• _ACTIVITY_
Starting at the first line of the data below, retype every line up to and including the one containing "Definition DEFAULT_REJECT_REASON : string".

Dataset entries
#[export] Instance ApprovalClass_eq_dec : EqDecision ApprovalClass.
Proof. solve_decision. Defined.
#[export] Instance ApprovalDecision_eq_dec : EqDecision ApprovalDecision.
Proof. solve_decision. Defined.
#[export] Instance ToolApprovalStatus_eq_dec : EqDecision ToolApprovalStatus.
Proof. solve_decision. Defined.
#[export] Instance AutoJudgeStatus_eq_dec : EqDecision AutoJudgeStatus.
Proof. solve_decision. Defined.

Definition decision_status (d : ApprovalDecision) : ToolApprovalStatus :=
  match d with Approve => StatusApproved | Reject _ => StatusRejected end.
Definition decision_reason (d : ApprovalDecision) : option string :=
  match d with Approve => None | Reject reason => Some reason end.

Definition MAX_REASON_BYTES : nat := 1024.
Definition MAX_REASON_CHARS : nat := 512.
Definition valid_reason (reason : string) : bool :=
  negb (is_empty reason) && (len reason <=? MAX_REASON_BYTES) && (length (chars reason) <=? MAX_REASON_CHARS)
  && negb (existsb is_control (chars reason)).
Definition DEFAULT_REJECT_REASON : string :=
  "The user declined to approve this action. Do not retry the same action; propose a different approach, ask the user why, or continue without it.".

(** ** What is being asked *)

Inductive ToolApprovalKind : Type :=
  | SearchMayShareQueryAndExcerpts | WebSearchMayShareQuery | WebExtractMayFetchUrl | ExecMayRunNetworkedCommand
  | ExternalMcpMayCallServer | WorkspaceMayModifyFiles | DelegateMayRunBackgroundAgent
  | CodeSessionMayRunRepositoryAgent | ComputerMayControlApp | Unsupported.
#[export] Instance ToolApprovalKind_eq_dec : EqDecision ToolApprovalKind.
Proof. solve_decision. Defined.

Definition SPAWN_SANDBOX_AGENT_TOOL : string := "spawn_sandbox_agent".
Definition COMPUTER_USE_CONTROL_TOOLS : list string :=
  ["computer_click"; "computer_type_text"; "computer_key_press"; "computer_scroll"; "computer_focus_window";
   "computer_launch_app"; "computer_hover"; "computer_drag"; "computer_resize_window"].

Definition for_tool_name (name : string) : ToolApprovalKind :=
  if String.eqb name "search" then SearchMayShareQueryAndExcerpts
  else if String.eqb name "web_search" then WebSearchMayShareQuery
  else if String.eqb name "web_extract" then WebExtractMayFetchUrl
  else if String.eqb name "exec" then ExecMayRunNetworkedCommand
  else if String.eqb name "write_file" then WorkspaceMayModifyFiles
  else if String.eqb name "create_app" then WorkspaceMayModifyFiles
  else if String.eqb name SPAWN_SANDBOX_AGENT_TOOL then DelegateMayRunBackgroundAgent
  else if str_mem name ["code_session_create"; "code_run_turn"] then CodeSessionMayRunRepositoryAgent
  else if str_mem name COMPUTER_USE_CONTROL_TOOLS then ComputerMayControlApp
  else if starts_with name "mcp__" then ExternalMcpMayCallServer
  else Unsupported.

Definition for_call (name : string) (class : ApprovalClass) : ToolApprovalKind :=
  match for_tool_name name, class with
  | Unsupported, Workspace => WorkspaceMayModifyFiles
  | kind, _ => kind
  end.

Definition standing_grant_key (k : ToolApprovalKind) : string :=
  match k with
  | SearchMayShareQueryAndExcerpts => "search_may_share_query_and_excerpts"
  | WebSearchMayShareQuery => "web_search_may_share_query"
  | WebExtractMayFetchUrl => "web_extract_may_fetch_url"
  | ExecMayRunNetworkedCommand => "exec_may_run_networked_command"
  | ExternalMcpMayCallServer => "external_mcp_may_call_server"
  | WorkspaceMayModifyFiles => "workspace_may_modify_files"
  | DelegateMayRunBackgroundAgent => "delegate_may_run_background_agent"
  | CodeSessionMayRunRepositoryAgent => "code_session_may_run_repository_agent"
  | ComputerMayControlApp => "computer_may_control_app"
  | Unsupported => "unsupported"
  end.
Definition all_kinds : list ToolApprovalKind :=
  [SearchMayShareQueryAndExcerpts; WebSearchMayShareQuery; WebExtractMayFetchUrl; ExecMayRunNetworkedCommand;
   ExternalMcpMayCallServer; WorkspaceMayModifyFiles; DelegateMayRunBackgroundAgent;
   CodeSessionMayRunRepositoryAgent; ComputerMayControlApp; Unsupported].
Definition from_standing_grant_key (value : string) : option ToolApprovalKind :=
  List.find (fun k => String.eqb value (standing_grant_key k)) all_kinds.
Definition decided_state (decision : ApprovalDecisionKind) : ApprovalState * option string :=
  match decision with
  | DecApprove | DecApprovedWithGrant _ | DecAnswered _ => (Approved, None)
  | DecDeny feedback => (Denied, feedback)
  | DecAbandoned => (Abandoned, None)
  | DecPlanDecided approve feedback => (if approve then Approved else Denied, feedback)
  end.
Definition holds (c : ApprovalClaim) (r : approval_row) : bool :=
  match c with
  | Unclaimed => negb (is_some (ap_decision_claim r))
  | ExactClaim claim => same_some (ap_decision_claim r) (Some claim)
  end.
(** The row a settlement updates *)
Definition settles (owner : string) (session_id worker_epoch : Z) (c : ApprovalClaim) (r : approval_row) : bool :=
  String.eqb (ap_owner r) owner && (ap_session_id r =? session_id)
  && same_some (ap_worker_epoch r) (Some worker_epoch) && row_pending r && holds c r.

Definition settle_approval_on_locked {R} (owner : string) (id session_id worker_epoch : Z) (c : ApprovalClaim)
    (decision : ApprovalDecisionKind) (decided_at : Z) (actor : option TurnActor)
  : atxn R (option ApprovalSettlement) :=
  d ← get;
  match a_approvals d !! id with
  | None => mret None
  | Some r =>
      if negb (settles owner session_id worker_epoch c r) then mret None else
      let '(state, feedback) := decided_state decision in
      let r' := set_settled (state_as_str state) feedback decided_at actor r in
      _ ← modify (with_approvals (<[id := r']> (a_approvals d)));
      _ ← match decision with
          | DecApprovedWithGrant scope => mint_standing_grant_on r' scope decided_at
          | _ => mret tt
          end;
      let event := ApprovalResolved id decision actor in
      seq ← append_event_on_locked owner session_id event;
      approval ← atry (approval_from_row r');
      mret (Some (MkSettlement approval (seq, event)))
  end.

Definition claim_of_row (r : approval_row) : ApprovalClaim :=
  match ap_decision_claim r with Some claim => ExactClaim claim | None => Unclaimed end.

Definition settle_row_on {R} (r : approval_row) (c : ApprovalClaim) (decision : ApprovalDecisionKind) (decided_at : Z)
  : atxn R (option ApprovalSettlement) :=
  owner ← owner_new (ap_owner r);
  match ap_worker_epoch r with
  | None => aerr ("approval " +:+ show_uuid (ap_id r) +:+ " has no worker epoch")
  | Some epoch => settle_approval_on_locked owner (ap_id r) (ap_session_id r) epoch c decision decided_at None
  end.

(** ** Sweeps *)

Definition older (r s : approval_row) : Prop :=
  ap_requested_at r < ap_requested_at s \/ ap_requested_at r = ap_requested_at s /\ ap_id r <= ap_id s.
#[export] Instance older_dec r s : Decision (older r s).
Proof. unfold older. apply _. Defined.
Definition rows_oldest_first (f : approval_row -> bool) (d : adb) : list approval_row :=
  merge_sort older (List.filter f (snd <$> map_to_list (a_approvals d))).
Definition pending_rows_for_turn {R} (turn_id : Z) : atxn R (list approval_row) :=
  d ← get; mret (rows_oldest_first (fun r => (ap_turn_id r =? turn_id) && row_pending r) d).

Definition pending_server (call : ToolCallRecord WireNumber) : bool :=
  bool_decide (c_execution call = ServerCall) && bool_decide (c_status call = CallPending).
Definition cancel_call (now : Z) (call : ToolCallRecord WireNumber) : ToolCallRecord WireNumber :=
  Transcript.MkCall (c_id call) (c_chat_id call) (c_turn_id call) (c_provider_id call) (c_name call) (c_arguments call)
    (c_execution call) CallCancelled (Some "turn ended before tool completion") (c_result_preview call)
    (c_provider_replay call) (c_created_at call) (Some (Z.max now (c_created_at call))).

Definition close_pending_for_terminal_turn_on {R} (turn_id now : Z) : atxn R unit :=
  _ ← modify (fun d => with_calls ((fun call => if (c_turn_id call =? turn_id) && pending_server call
                                             then cancel_call now call else call) <$> a_calls d) d);
  rows ← pending_rows_for_turn turn_id;
  for_each (fun r => _ ← settle_row_on r (claim_of_row r) DecAbandoned (Z.max now (ap_requested_at r)); mret tt) rows.

Definition reject_pending_for_cancelling_turn_on {R} (turn_id now : Z) : atxn R unit :=
  rows ← pending_rows_for_turn turn_id;
  for_each (fun r =>
    if negb (is_some (from_value (ap_harness_raw r))) then mret tt else
    d ← get;
    if negb (is_some (a_calls d !! ap_id r))
    then aerr ("pending approval " +:+ show_uuid (ap_id r) +:+ " disappeared during cancellation") else
    _ ← settle_row_on r (claim_of_row r) (DecDeny (Some CANCELLED_REASON)) (Z.max now (ap_requested_at r));
    mret tt) rows.

Definition abandon_pending_for_call_on {R} (call_id now : Z) : atxn R unit :=
  row ← find_approval_row_on call_id;
  match row with
  | None => mret tt
  | Some r =>
      if negb (row_pending r) then mret tt else
      _ ← settle_row_on r (claim_of_row r) DecAbandoned (Z.max now (ap_requested_at r)); mret tt
  end.

(** ** Putting up a card *)

Inductive RequestToolApprovalOutcome : Type :=
  | ReqRequested (a : ToolApproval) | ReqExisting (a : ToolApproval) | ReqGranted (a : ToolApproval)
  | ReqIdentityConflict | ReqUnavailable.
Record JournaledToolApprovalOutcome : Type := MkJournaledRequest {
  jo_outcome : RequestToolApprovalOutcome; jo_required : option (Z * ApprovalRequired) }.

Definition validate_request (q : ApprovalRequest) : result AgentError unit :=
  if (ar_call_id q =? 0) || (ar_chat_id q =? 0) || (ar_turn_id q =? 0) || is_empty (ar_tool_name q)
     || (MAX_LABEL_LEN <? len (ar_tool_name q))%nat || bool_decide (ar_class q = ReadOnly)
     || ar_auto_judge q && negb (is_auto_judgeable (ar_kind q))
  then Err (Store "invalid tool approval request") else Ok tt.

Definition judge_may_own (q : ApprovalRequest) (arguments : json WireNumber) : bool :=
  is_auto_judge_candidate (ar_kind q) (ar_tool_name q) arguments.
Definition judge_of (q : ApprovalRequest) (arguments : json WireNumber) : option AutoJudgeStatus :=
  if ar_auto_judge q && judge_may_own q arguments then Some Judging else None.

(** [bounded] (chat_journal.rs) *)
Definition MAX_TOOL_SUMMARY_CHARS : nat := 512.
Definition ELLIPSIS : string := utf8 [226%nat; 128%nat; 166%nat].
Definition bounded (text : string) (max : nat) : string :=
  if (length (chars text) <=? max)%nat then text else join "" (take (max - 1) (chars text)) +:+ ELLIPSIS.

Definition tool_use_approval (chat_id : Z) (s : asession) (call : ToolCallRecord WireNumber) (q : ApprovalRequest)
    (scopes : list GrantScope) (requested_at : Z) (judge : option AutoJudgeStatus) (granted : option Z) : Approval :=
  let kind := match build (c_name call) (c_arguments call) with
              | Some preview => KindToolUse (without_summary preview) scopes
              | None => KindOther (bounded (c_name call) MAX_TOOL_SUMMARY_CHARS)
              end in
  MkCard (c_id call) chat_id (c_turn_id call) kind (to_value (MkRaw (c_name call) (ar_kind q) granted))
    (Some (show_uuid (c_id call))) None None (Some (as_epoch s)) None None
    (if is_some granted then Approved else Pending) None requested_at
    (if is_some granted then Some requested_at else None) judge None.

(** Insert a card and read it back *)
Definition mint_card_on {R} (s : asession) (a : Approval) (call : ToolCallRecord WireNumber) : atxn R ToolApproval :=
  owner ← owner_new (as_owner s);
  _ ← insert_approval_on owner a;
  row ← find_approval_row_on (cd_id a);
  match row with
  | None => aerr "inserted approval disappeared"
  | Some r => atry (tool_approval_from_rows r call)
  end.
Definition grant_approval_on {R} (chat_id : Z) (s : asession) (call : ToolCallRecord WireNumber) (q : ApprovalRequest)
    (requested_at source : Z) : atxn R ToolApproval :=
  mint_card_on s (tool_use_approval chat_id s call q [] requested_at None (Some source)) call.

Definition required_of (q : ApprovalRequest) (scopes : list GrantScope) : ApprovalRequired :=
  MkRequired (ar_auto_judge q) (ar_call_id q) (ar_tool_name q) (ar_class q) (ar_kind q) scopes (ar_preview q).
#[export] Instance ApprovalRequired_eq_dec : EqDecision ApprovalRequired.
Proof. solve_decision. Defined.

(** The row this attempt's lease and ordinal wrote, if it did *)
Definition exact_required_event (d : adb) (q : ApprovalRequest) (lease_token ordinal : Z) (expected : ApprovalRequired)
  : result AgentError (option (Z * ApprovalRequired)) :=
  match List.find (fun e => same_some (ae_lease_token e) (Some lease_token)
                            && same_some (ae_ordinal e) (Some ordinal)) (a_events d) with
  | None => Ok None
  | Some e =>
      payload ← decode_required (ae_event e);
      if negb (ae_session_id e =? ar_chat_id q) || negb (same_some (ae_turn_id e) (Some (ar_turn_id q)))
         || ae_terminal e || negb (bool_decide (payload = Some expected))
      then Err (Store "approval event receipt does not match its request")
      else Ok (Some (ae_seq e, expected))
  end.

Definition same_call (q : ApprovalRequest) (call : ToolCallRecord WireNumber) : bool :=
  (c_chat_id call =? ar_chat_id q) && (c_turn_id call =? ar_turn_id q) && String.eqb (c_name call) (ar_tool_name q)
  && bool_decide (c_execution call = ServerCall).
Definition same_question (q : ApprovalRequest) (a : ToolApproval) : bool :=
  bool_decide (ta_class a = ar_class q) && bool_decide (ta_kind a = ar_kind q).

Definition claim_is_live (d : adb) (q : ApprovalRequest) (t : turn) (lease_token now : Z) : bool :=
  match a_claims d !! lease_token with
  | None => false
  | Some c =>
      (TurnTables.c_turn_id c =? ar_turn_id q) && (t_attempt_count t =? c_attempt_count c)
      && (t_claim_count t =? c_claim_count c) && same_some (t_lease_token t) (Some lease_token)
      && match t_lease_expires_at t with Some expiry => now <? expiry | None => false end
  end.

(** [request_and_append_event] after its checks: a new card or a grant's *)
Definition journal_card (q : ApprovalRequest) (t : turn) (call : ToolCallRecord WireNumber)
    (lease_token ordinal now : Z) : atxn JournaledToolApprovalOutcome JournaledToolApprovalOutcome :=
  let requested_at := Z.max (Z.max now (default now (t_updated_at t))) (c_created_at call) in
  s ← session_row (ar_chat_id q);
  d ← get;
  match matching_standing_grant d (ar_chat_id q) (as_project s) (c_name call) (ar_kind q) (c_arguments call) with
  | Some source =>
      a ← grant_approval_on (ar_chat_id q) s call q requested_at source;
      mret (MkJournaledRequest (ReqGranted a) None)
  | None =>
      let scopes := mintable_ladder_for (ar_kind q) (c_name call) (c_arguments call) in
      let required := required_of q scopes in
      seq ← append_required_on (ar_chat_id q) (ar_turn_id q) lease_token ordinal required;
      a ← mint_card_on s (tool_use_approval (ar_chat_id q) s call q scopes requested_at (judge_of q (c_arguments call)) None)
            call;
      mret (MkJournaledRequest (ReqRequested a) (Some (seq, required)))
  end.

Definition request_and_append_event_on (q : ApprovalRequest) (lease_token ordinal now : Z)
  : atxn JournaledToolApprovalOutcome JournaledToolApprovalOutcome :=
  let answer o := mret (MkJournaledRequest o None) in
  d ← get;
  match a_sessions d !! ar_chat_id q, a_turns d !! ar_turn_id q, a_calls d !! ar_call_id q with
  | Some _, Some t, Some call =>
      match (if same_call q call then a_approvals d !! c_id call else None) with
      | Some r =>
          a ← atry (tool_approval_from_rows r call);
          if negb (same_question q a) then answer ReqIdentityConflict else
          let scopes := mintable_ladder_for (ar_kind q) (c_name call) (c_arguments call) in
          required ← atry (exact_required_event d q lease_token ordinal (required_of q scopes));
          mret (MkJournaledRequest (ReqExisting a) required)
      | None =>
          if negb (same_call q call) || negb (bool_decide (c_status call = CallPending))
             || negb (t_session_id t =? ar_chat_id q) || negb (String.eqb (t_status t) (as_str Running))
             || negb (claim_is_live d q t lease_token now)
             || negb (bool_decide (ar_kind q = for_call (ar_tool_name q) (ar_class q)))
          then answer ReqIdentityConflict
          else journal_card q t call lease_token ordinal now
      end
  | _, _, _ => answer ReqUnavailable
  end.
Definition request_and_append_event (q : ApprovalRequest) (lease_token ordinal now : Z) (d : adb)
  : result AgentError JournaledToolApprovalOutcome * adb :=
  match validate_request q with
  | Err e => (Err e, d)
  | Ok _ =>
      if (lease_token =? 0) || negb ((1 <=? ordinal) && (ordinal <? I32_MAX))
      then (Err (Store "approval journal identity must be valid"), d)
      else abegin (request_and_append_event_on q lease_token ordinal now) d
  end.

• _PROBLEM SOLUTION_
#[export] Instance ApprovalClass_eq_dec : EqDecision ApprovalClass.
Proof. solve_decision. Defined.
#[export] Instance ApprovalDecision_eq_dec : EqDecision ApprovalDecision.
Proof. solve_decision. Defined.
#[export] Instance ToolApprovalStatus_eq_dec : EqDecision ToolApprovalStatus.
Proof. solve_decision. Defined.
#[export] Instance AutoJudgeStatus_eq_dec : EqDecision AutoJudgeStatus.
Proof. solve_decision. Defined.

Definition decision_status (d : ApprovalDecision) : ToolApprovalStatus :=
  match d with Approve => StatusApproved | Reject _ => StatusRejected end.
Definition decision_reason (d : ApprovalDecision) : option string :=
  match d with Approve => None | Reject reason => Some reason end.

Definition MAX_REASON_BYTES : nat := 1024.
Definition MAX_REASON_CHARS : nat := 512.
Definition valid_reason (reason : string) : bool :=
  negb (is_empty reason) && (len reason <=? MAX_REASON_BYTES) && (length (chars reason) <=? MAX_REASON_CHARS)
  && negb (existsb is_control (chars reason)).
Definition DEFAULT_REJECT_REASON : string :=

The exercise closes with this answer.